Lemma metadata_predicate_spec (metadata_filter : list (string * py_value)) :
  _metadata_predicate py_str float_repr metadata_filter =
    (ps <- where_params py_str float_repr metadata_filter ;;
     Ok (String.concat "AND " (map clause_text metadata_filter), ps)).
Proof.
  unfold _metadata_predicate. rewrite metadata_loop_spec.
  destruct (where_params py_str float_repr metadata_filter) as [ps |]; simpl; [| reflexivity].
  destruct metadata_filter as [| item rest]; [reflexivity |].
  rewrite clauses_with_and_concat by discriminate.
  set (joined := String.concat "AND " (map clause_text (item :: rest))).
  assert (Hne : (joined ++ "AND " =? "")%string = false).
  { subst joined. simpl. destruct rest; reflexivity. }
  rewrite Hne. simpl negb. cbv iota.
  change 4%nat with (String.length "AND ").
  now rewrite drop_last_app.
Qed.

End PredicateFacts.

(** ** The compact encoding *)

Lemma json_scan_app (a b : string) :
  forall st,
    json_scan st (a ++ b) =
      match json_scan st a with
      | Some st' => json_scan st' b
      | None => None
      end.
Proof.
  induction a as [| c a IH]; intros st; simpl; [reflexivity |].
  destruct st; repeat match goal with |- context [if ?x then _ else _] =>
                        destruct x end; auto.
Qed.

Lemma json_compact_app (a b : string) :
  json_compact a -> json_compact b -> json_compact (a ++ b).
Proof.
  unfold json_compact. intros Ha Hb. now rewrite json_scan_app, Ha.
Qed.

Lemma json_scan_escape_char (c : ascii) :
  json_scan InString (escape_char c) = Some InString.
Proof.
  destruct c as [[] [] [] [] [] [] [] []]; vm_compute; reflexivity.
Qed.

Lemma json_scan_escape_string (s : string) :
  json_scan InString (escape_string s) = Some InString.
Proof.
  induction s as [| c s IH]; cbn [escape_string]; [reflexivity |].
  now rewrite json_scan_app, json_scan_escape_char.
Qed.

Lemma json_compact_basestring (s : string) :
  json_compact (encode_basestring_ascii s).
Proof.
  unfold json_compact, encode_basestring_ascii.
  change (json_scan Outside (String dquote (escape_string s ++ String dquote "")))
    with (json_scan InString (escape_string s ++ String dquote "")).
  rewrite json_scan_app, json_scan_escape_string. reflexivity.
Qed.

Lemma json_compact_plain (s : string) :
  plain_text s = true -> json_compact s.
Proof.
  unfold json_compact. induction s as [| c s IH]; simpl; [reflexivity |].
  intros H. apply andb_prop in H as [H Hs]. apply andb_prop in H as [Hsp Hq].
  apply negb_true_iff in Hsp, Hq. rewrite Hsp, Hq. auto.
Qed.

Lemma plain_text_uint (d : Decimal.uint) :
  plain_text (NilEmpty.string_of_uint d) = true.
Proof. induction d; simpl; auto. Qed.

Lemma json_compact_int_repr (n : Z) : json_compact (int_repr n).
Proof.
  apply json_compact_plain. unfold int_repr.
  destruct (Z.to_int n) as [d | d]; simpl.
  - destruct d; try reflexivity; apply (plain_text_uint (_ d)).
  - destruct d; try reflexivity; apply (plain_text_uint (_ d)).
Qed.

Section CompactEncoding.

Variable float_repr : spec_float -> string.
Hypothesis float_repr_plain : forall f, plain_text (float_repr f) = true.

Lemma json_compact_floatstr (f : spec_float) :
  json_compact (floatstr float_repr f).
Proof.
  destruct f as [s | [] | | s m e]; simpl; try reflexivity;
    apply json_compact_plain, float_repr_plain.
Qed.

Lemma json_compact_concat (parts : list string) :
  Forall json_compact parts -> json_compact (String.concat "," parts).
Proof.
  induction 1 as [| x l Hx Hl IH]; [reflexivity |].
  destruct l as [| y l']; [exact Hx |].
  change (String.concat "," (x :: y :: l'))
    with (x ++ "," ++ String.concat "," (y :: l')).
  apply json_compact_app; [exact Hx |].
  apply json_compact_app; [reflexivity | exact IH].
Qed.

Lemma json_compact_pair (k s : string) :
  json_compact s -> json_compact (encode_basestring_ascii k ++ ":" ++ s).
Proof.
  intros Hs. apply json_compact_app; [apply json_compact_basestring |].
  apply json_compact_app; [reflexivity | exact Hs].
Qed.

Lemma json_compact_bracket (l r : string) (parts : list string) :
  json_compact l -> json_compact r -> Forall json_compact parts ->
  json_compact (l ++ String.concat "," parts ++ r).
Proof.
  intros Hl Hr Hp. apply json_compact_app; [exact Hl |].
  apply json_compact_app; [now apply json_compact_concat | exact Hr].
Qed.

Lemma json_encode_compact (v : py_value) :
  forall s, json_encode float_repr "," ":" v = Ok s -> json_compact s.
Proof.
  induction v as [| b | n | f | t | b | items IH | items IH | items IH | cls ident truth]
    using py_value_nested_ind; intros s H; simpl in H.
  - invert_ok. reflexivity.
  - destruct b; invert_ok; reflexivity.
  - invert_ok. apply json_compact_int_repr.
  - invert_ok. apply json_compact_floatstr.
  - invert_ok. apply json_compact_basestring.
  - discriminate.
  - match type of H with rbind ?m _ = _ => destruct m as [parts |] eqn:E end;
      simpl in H; [| discriminate]. invert_ok.
    apply (json_compact_bracket "[" "]"); try reflexivity.
    clear - IH E. revert parts E.
    induction IH as [| x l Hx Hl IHl]; intros parts E; invert_ok; constructor; auto.
  - match type of H with rbind ?m _ = _ => destruct m as [parts |] eqn:E end;
      simpl in H; [| discriminate]. invert_ok.
    apply (json_compact_bracket "[" "]"); try reflexivity.
    clear - IH E. revert parts E.
    induction IH as [| x l Hx Hl IHl]; intros parts E; invert_ok; constructor; auto.
  - match type of H with rbind ?m _ = _ => destruct m as [parts |] eqn:E end;
      simpl in H; [| discriminate]. invert_ok.
    apply (json_compact_bracket "{" "}"); try reflexivity.
    clear - IH E. revert parts E.
    induction IH as [| [k x] l Hx Hl IHl]; intros parts E; invert_ok;
      constructor; auto.
    match goal with
    | |- json_compact (String _ ((escape_string ?k' ++ _) ++ String _ ?s')) =>
        apply (json_compact_pair k' s')
    end. auto.
  - discriminate.
Qed.

End CompactEncoding.

(** ** The order of checkpoint ids *)

Lemma ltb_lt (a b : string) : String.ltb a b = true <-> String_as_OT.lt a b.
Proof.
  unfold String.ltb. rewrite <- String_as_OT.cmp_lt. unfold String_as_OT.cmp.
  destruct (String.compare a b); split; congruence.
Qed.

Lemma ltb_irrefl (a : string) : String.ltb a a = false.
Proof.
  unfold String.ltb.
  change (String.compare a a) with (String_as_OT.cmp a a).
  now rewrite (proj2 (String_as_OT.cmp_eq a a) eq_refl).
Qed.

Lemma ltb_trans (a b c : string) :
  String.ltb a b = true -> String.ltb b c = true -> String.ltb a c = true.
Proof.
  rewrite !ltb_lt. apply String_as_OT.lt_trans.
Qed.

Lemma ltb_asym (a b : string) :
  String.ltb a b = true -> String.ltb b a = false.
Proof.
  unfold String.ltb. rewrite (String.compare_antisym a b).
  destruct (String.compare b a); simpl; congruence.
Qed.

Lemma ltb_total (a b : string) :
  String.ltb a b = false -> String.ltb b a = false -> a = b.
Proof.
  unfold String.ltb. intros H1 H2. apply String_as_OT.cmp_eq.
  unfold String_as_OT.cmp.
  rewrite (String.compare_antisym b a) in H2.
  destruct (String.compare a b); simpl in *; congruence.
Qed.

Lemma ltb_ge_trans (a b c : string) :
  String.ltb a b = false -> String.ltb b c = false -> String.ltb a c = false.
Proof.
  intros Hab Hbc. destruct (String.ltb a c) eqn:Hac; [| reflexivity].
  destruct (String.ltb b a) eqn:Hba.
  - now rewrite (ltb_trans b a c Hba Hac) in Hbc.
  - assert (a = b) by now apply ltb_total. subst. congruence.
Qed.

(** ** ORDER BY and LIMIT *)

Lemma insert_desc_perm (r : row) (l : list row) :
  Permutation (r :: l) (insert_desc r l).
Proof.
  induction l as [| x l IH]; simpl; [apply Permutation_refl |].
  destruct (String.ltb (col_thread_ts r) (col_thread_ts x)).
  - eapply perm_trans; [apply perm_swap |]. now apply perm_skip.
  - apply Permutation_refl.
Qed.

Lemma sort_desc_perm (l : list row) : Permutation l (sort_desc l).
Proof.
  induction l as [| r l IH]; simpl; [constructor |].
  eapply perm_trans; [apply perm_skip, IH | apply insert_desc_perm].
Qed.

Lemma sort_desc_in (l : list row) (r : row) : In r (sort_desc l) <-> In r l.
Proof.
  split; apply Permutation_in;
    [apply Permutation_sym |]; apply sort_desc_perm.
Qed.

Lemma insert_desc_sorted (r : row) (l : list row) :
  StronglySorted ts_ge l -> StronglySorted ts_ge (insert_desc r l).
Proof.
  induction 1 as [| x l Hl IH Hx]; simpl.
  - repeat constructor.
  - destruct (String.ltb (col_thread_ts r) (col_thread_ts x)) eqn:E.
    + constructor; [exact IH |].
      apply (Forall_forall (ts_ge x)). intros y Hy.
      apply (Permutation_in _ (Permutation_sym (insert_desc_perm r l))) in Hy.
      destruct Hy as [<- | Hy].
      * unfold ts_ge. now apply ltb_asym.
      * now apply (proj1 (Forall_forall _ _) Hx).
    + constructor; [now constructor |].
      constructor; [exact E |].
      apply (Forall_forall (ts_ge r)). intros y Hy.
      apply (ltb_ge_trans _ (col_thread_ts x)); [exact E |].
      now apply (proj1 (Forall_forall _ _) Hx).
Qed.
(** X15.  A correct password is not kept: the callback deletes it from the
    session state, and from then on every run of [check_password] returns
    [True], renders nothing and leaves the state as it is. *)
Theorem gate_forgets_password (typed : string) (st : SessionState) :
  on_change (JStr typed) typed st = Some (Session (Some true) None)
  /\ check_password (Session (Some true) None) = (Session (Some true) None, [], true).
Proof.
  split; [|reflexivity].
  unfold on_change, password_entered. cbn. by rewrite String.eqb_refl.
Qed.

(** X16.  Whenever [check_password] refuses, it shows the password field
    together with the message "Password incorrect" - also on the first
    visit, when nothing was typed - and leaves the flag at [False]. *)
Theorem gate_refusal_shows_error (st : SessionState) :
  (check_password st).2 = false ->
  (check_password st).1.2
  = [TextInput "Enter app password"; ErrorBox "Password incorrect"]
  /\ password_correct (check_password st).1.1 = Some false
  /\ password_correct st <> Some true.
Proof.
  unfold check_password. destruct st as [[[|]|] pw]; cbn; done.
Qed.

Lemma gate_refusal_shows_error_witness :
  (check_password (Session None None)).2 = false
  /\ check_password (Session None None)
     = (Session (Some false) (Some ""),
        [TextInput "Enter app password"; ErrorBox "Password incorrect"], false).
Proof.
  split; [reflexivity|].
  destruct (gate_refusal_shows_error (Session None None) eq_refl) as (_ & _ & _).
  reflexivity.
Defined.

End GateFacts.

(** ** The address form *)

Module FormFacts.
Import Form.

Lemma truthy_not_empty s : PyStr.truthy s = true <-> s <> "".
Proof. by destruct s. Qed.

(** X17.  The API is never called with an empty argument: when a submitted
    form ends in [fetch_attom(street, address2, api_key)], the key is truthy,
    the street is the one typed and is not empty, and the second address
    line is not empty. *)
Theorem fetch_has_all_arguments (upper : string -> string) (api_key : json)
    (street address2_raw city state zipcode s a : string) (k : json) :
  handle_submit upper api_key street address2_raw city state zipcode = Fetch s a k ->
  k = api_key /\ truthy_json k = true
  /\ s = street /\ s <> ""
  /\ a = compose_address2 upper address2_raw city state zipcode /\ a <> "".
Proof.
  unfold handle_submit.
  destruct (truthy_json api_key) eqn:Hk; [|done].
  destruct (PyStr.truthy street) eqn:Hs; [|done].
  destruct (PyStr.truthy (compose_address2 upper address2_raw city state zipcode)) eqn:Ha;
    [|done].
  cbn [negb]. intros [= <- <- <-].
  split_and!; try done; by apply truthy_not_empty.
Qed.

(** X18.  A second address line typed by the user wins: when it is not
    blank, it is used with its surrounding white space removed, and the
    city, state and ZIP fields are not read. *)
Theorem typed_address2_wins (upper : string -> string) (api_key : json)
    (street address2_raw city state zipcode : string) :
  truthy_json api_key = true -> street <> "" -> PyStr.strip address2_raw <> "" ->
  handle_submit upper api_key street address2_raw city state zipcode
  = Fetch street (PyStr.strip address2_raw) api_key.
Proof.
  intros Hk Hs%truthy_not_empty Ha%truthy_not_empty.
  unfold handle_submit, compose_address2. rewrite Hk, Hs. cbn [negb].
  rewrite !Ha. cbn [negb andb]. by rewrite Ha.
Qed.

Lemma fetch_has_all_arguments_witness :
  handle_submit ascii_upper (JStr "key") "1111 11th St SE" "" "Chicago" "il" "60007"
  = Fetch "1111 11th St SE" "Chicago, IL 60007" (JStr "key")
  /\ "Chicago, IL 60007" <> "".
Proof.
  assert (handle_submit ascii_upper (JStr "key") "1111 11th St SE" "" "Chicago" "il" "60007"
          = Fetch "1111 11th St SE" "Chicago, IL 60007" (JStr "key")) as Hfetch.
  { vm_compute. reflexivity. }
  split; [exact Hfetch|].
  by destruct (fetch_has_all_arguments _ _ _ _ _ _ _ _ _ _ Hfetch) as (_ & _ & _ & _ & _ & ?).
Defined.

Lemma typed_address2_wins_witness :
  truthy_json (JStr "key") = true /\ "1 Main St" <> "" /\ PyStr.strip " Springfield, IL " <> ""
  /\ handle_submit ascii_upper (JStr "key") "1 Main St" " Springfield, IL " "Chicago" "il" ""
     = Fetch "1 Main St" "Springfield, IL" (JStr "key").
Proof.
  assert (PyStr.strip " Springfield, IL " <> "") as Ha by (vm_compute; discriminate).
  split_and!; [reflexivity | discriminate | exact Ha |].
  rewrite (typed_address2_wins ascii_upper (JStr "key") "1 Main St" " Springfield, IL "
             "Chicago" "il" "" eq_refl); [|discriminate|exact Ha].
  vm_compute. reflexivity.
Defined.

End FormFacts.

(** ** The filters of the "Loan Summary" tab *)

Module FilterFacts.
Import Filters.

Lemma sublist_filter_rows keep df :
  rows (filter_rows keep df) `sublist_of` rows df
  /\ columns (filter_rows keep df) = columns df
  /\ Forall (fun r => keep r = true) (rows (filter_rows keep df)).
Proof.
  unfold filter_rows. cbn [rows columns]. split_and!; [apply sublist_filter | done |].
  apply Forall_forall. by intros r [? _]%list_elem_of_filter.
Qed.

Lemma year_of_Some r y : year_of r = Some y <-> cell_at "Year" r = VObj (JInt y).
Proof.
  unfold year_of. destruct (cell_at "Year" r) as [[|b|n|f|s|items|members]| |t| |];
    naive_solver.
Qed.

Section WithDateLib.
Context `{DateLib}.

(** A focus view that is not empty has the column Year. *)
Lemma focus_has_year df :
  empty (make_focus_loans_table df) = false ->
  has_column "Year" (make_focus_loans_table df) = true.
Proof.
  intros Hfocus. apply PandasFacts.has_column_true.
  destruct (empty df) eqn:Hne.
  { unfold make_focus_loans_table in Hfocus. rewrite Hne in Hfocus. congruence. }
  rewrite (FocusRows.focus_columns_shape df Hne).
  apply FocusFacts.empty_false in Hfocus as [_ Hrows].
  destruct (best_date_column df); [|set_solver].
  destruct (rows (make_focus_loans_table df)); [done | by left].
Qed.

(** X19.  The filters only remove rows.  For a focus view that is not
    empty and whose lender cells are hashable: the filtered view has the
    columns of the focus view and its rows are rows of the focus view in
    their order; with no year and no lender selected it is the focus view
    itself; with years selected every row left shows one of them, so an
    undated row is hidden; with lenders selected every row left has one
    of them as its lender. *)
Theorem apply_filters_only_removes (df : DataFrame)
    (year_filter : list Z) (lender_filter : list string) :
  let focus := make_focus_loans_table df in
  empty focus = false ->
  Forall (fun r => hashable (cell_at "Lender Name" r) = true) (rows focus) ->
  rows (apply_filters year_filter lender_filter focus) `sublist_of` rows focus
  /\ columns (apply_filters year_filter lender_filter focus) = columns focus
  /\ apply_filters [] [] focus = focus
  /\ (year_filter <> [] ->
      Forall (fun r => exists y, cell_at "Year" r = VObj (JInt y) /\ y ∈ year_filter)
             (rows (apply_filters year_filter lender_filter focus)))
  /\ (lender_filter <> [] -> has_column "Lender Name" focus = true ->
      Forall (fun r => exists s, cell_at "Lender Name" r = VObj (JStr s) /\ s ∈ lender_filter)
             (rows (apply_filters year_filter lender_filter focus))).
Proof.
  intros focus Hfocus _. pose proof (focus_has_year df Hfocus) as Hyear.
  fold focus in Hyear. unfold apply_filters.
  set (f1 := if nonempty year_filter && has_column "Year" focus
             then filter_rows (year_selected year_filter) focus else focus).
  assert (rows f1 `sublist_of` rows focus /\ columns f1 = columns focus) as [Hs1 Hc1].
  { unfold f1. destruct (nonempty year_filter && has_column "Year" focus); [|done].
    by destruct (sublist_filter_rows (year_selected year_filter) focus) as (? & ? & _). }
  set (f2 := if nonempty lender_filter && has_column "Lender Name" f1
             then filter_rows (lender_selected lender_filter) f1 else f1).
  assert (rows f2 `sublist_of` rows f1 /\ columns f2 = columns f1) as [Hs2 Hc2].
  { unfold f2. destruct (nonempty lender_filter && has_column "Lender Name" f1); [|done].
    by destruct (sublist_filter_rows (lender_selected lender_filter) f1) as (? & ? & _). }
  split_and!.
  - by etrans.
  - congruence.
  - done.
  - intros Hne.
    assert (Forall (fun r => year_selected year_filter r = true) (rows f1)) as Hall.
    { unfold f1. rewrite Hyear. destruct year_filter; [done|]. cbn [nonempty andb].
      by destruct (sublist_filter_rows (year_selected (z :: year_filter)) focus)
        as (_ & _ & ?). }
    rewrite Forall_forall in Hall. apply Forall_forall. intros r Hr.
    specialize (Hall r (elem_of_sublist _ _ _ Hr Hs2)).
    unfold year_selected in Hall. destruct (year_of r) as [y|] eqn:Hy; [|done].
    exists y. split; [by apply year_of_Some|]. by apply bool_decide_eq_true in Hall.
  - intros Hne Hlender.
    assert (has_column "Lender Name" f1 = true) as Hlender1.
    { unfold has_column in *. by rewrite Hc1. }
    assert (Forall (fun r => lender_selected lender_filter r = true) (rows f2)) as Hall.
    { unfold f2. rewrite Hlender1. destruct lender_filter; [done|]. cbn [nonempty andb].
      by destruct (sublist_filter_rows (lender_selected (s :: lender_filter)) f1)
        as (_ & _ & ?). }
    eapply Forall_impl; [exact Hall|]. intros r Hsel. unfold lender_selected in Hsel.
    destruct (cell_at "Lender Name" r) as [[|b|n|f|s|items|members]| |t| |]; try done.
    exists s. split; [done|]. by apply bool_decide_eq_true in Hsel.
Qed.

(** X20.  The years offered in the filter of a focus view that is not
    empty are the years its rows show, each once, latest first. *)
Theorem year_options_sorted_distinct (df : DataFrame) :
  let focus := make_focus_loans_table df in
  empty focus = false ->
  (forall y, y ∈ year_options focus
             <-> exists r, r ∈ rows focus /\ cell_at "Year" r = VObj (JInt y))
  /\ StronglySorted (fun a b => b < a) (year_options focus).
Proof.
  intros focus Hfocus. pose proof (focus_has_year df Hfocus) as Hyear.
  fold focus in Hyear. unfold year_options. rewrite Hyear.
  set (ys := remove_dups (omap year_of (rows focus))).
  assert (merge_sort descending ys ≡ₚ ys) as Hperm
    by apply merge_sort_Permutation.
  assert (NoDup (merge_sort descending ys)) as Hnd.
  { rewrite Hperm. apply NoDup_remove_dups. }
  assert (StronglySorted descending (merge_sort descending ys)) as Hsorted.
  { apply StronglySorted_merge_sort.
    - intros a b c. unfold descending. lia.
    - intros a b. unfold descending. lia. }
  split.
  - intros y. rewrite Hperm. unfold ys. rewrite elem_of_remove_dups, list_elem_of_omap.
    split; intros (r & Hr & Hy); exists r; (split; [done|]); by apply year_of_Some.
  - revert Hnd Hsorted. generalize (merge_sort descending ys). clear.
    induction l as [|x l IH]; intros Hnd Hs; [constructor|].
    apply NoDup_cons in Hnd as [Hx Hnd]. apply StronglySorted_cons in Hs as [Hall Hs].
    apply StronglySorted_cons. split; [|by apply IH].
    rewrite Forall_forall in *. intros y Hy. specialize (Hall y Hy).
    assert (y <> x) by (by intros ->). unfold descending in Hall. lia.
Qed.

End WithDateLib.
☆ ☆ ☆ ☆ ☆
- **YOUR ASSIGNMENT**:
Return nothing but the lines from the first line of the listing through the line with "unfold _metadata_predicate. rewrite", please, keeping every one of them unchanged.

- **THE ANSWER**:
Lemma metadata_predicate_spec (metadata_filter : list (string * py_value)) :
  _metadata_predicate py_str float_repr metadata_filter =
    (ps <- where_params py_str float_repr metadata_filter ;;
     Ok (String.concat "AND " (map clause_text metadata_filter), ps)).
Proof.
  unfold _metadata_predicate. rewrite metadata_loop_spec.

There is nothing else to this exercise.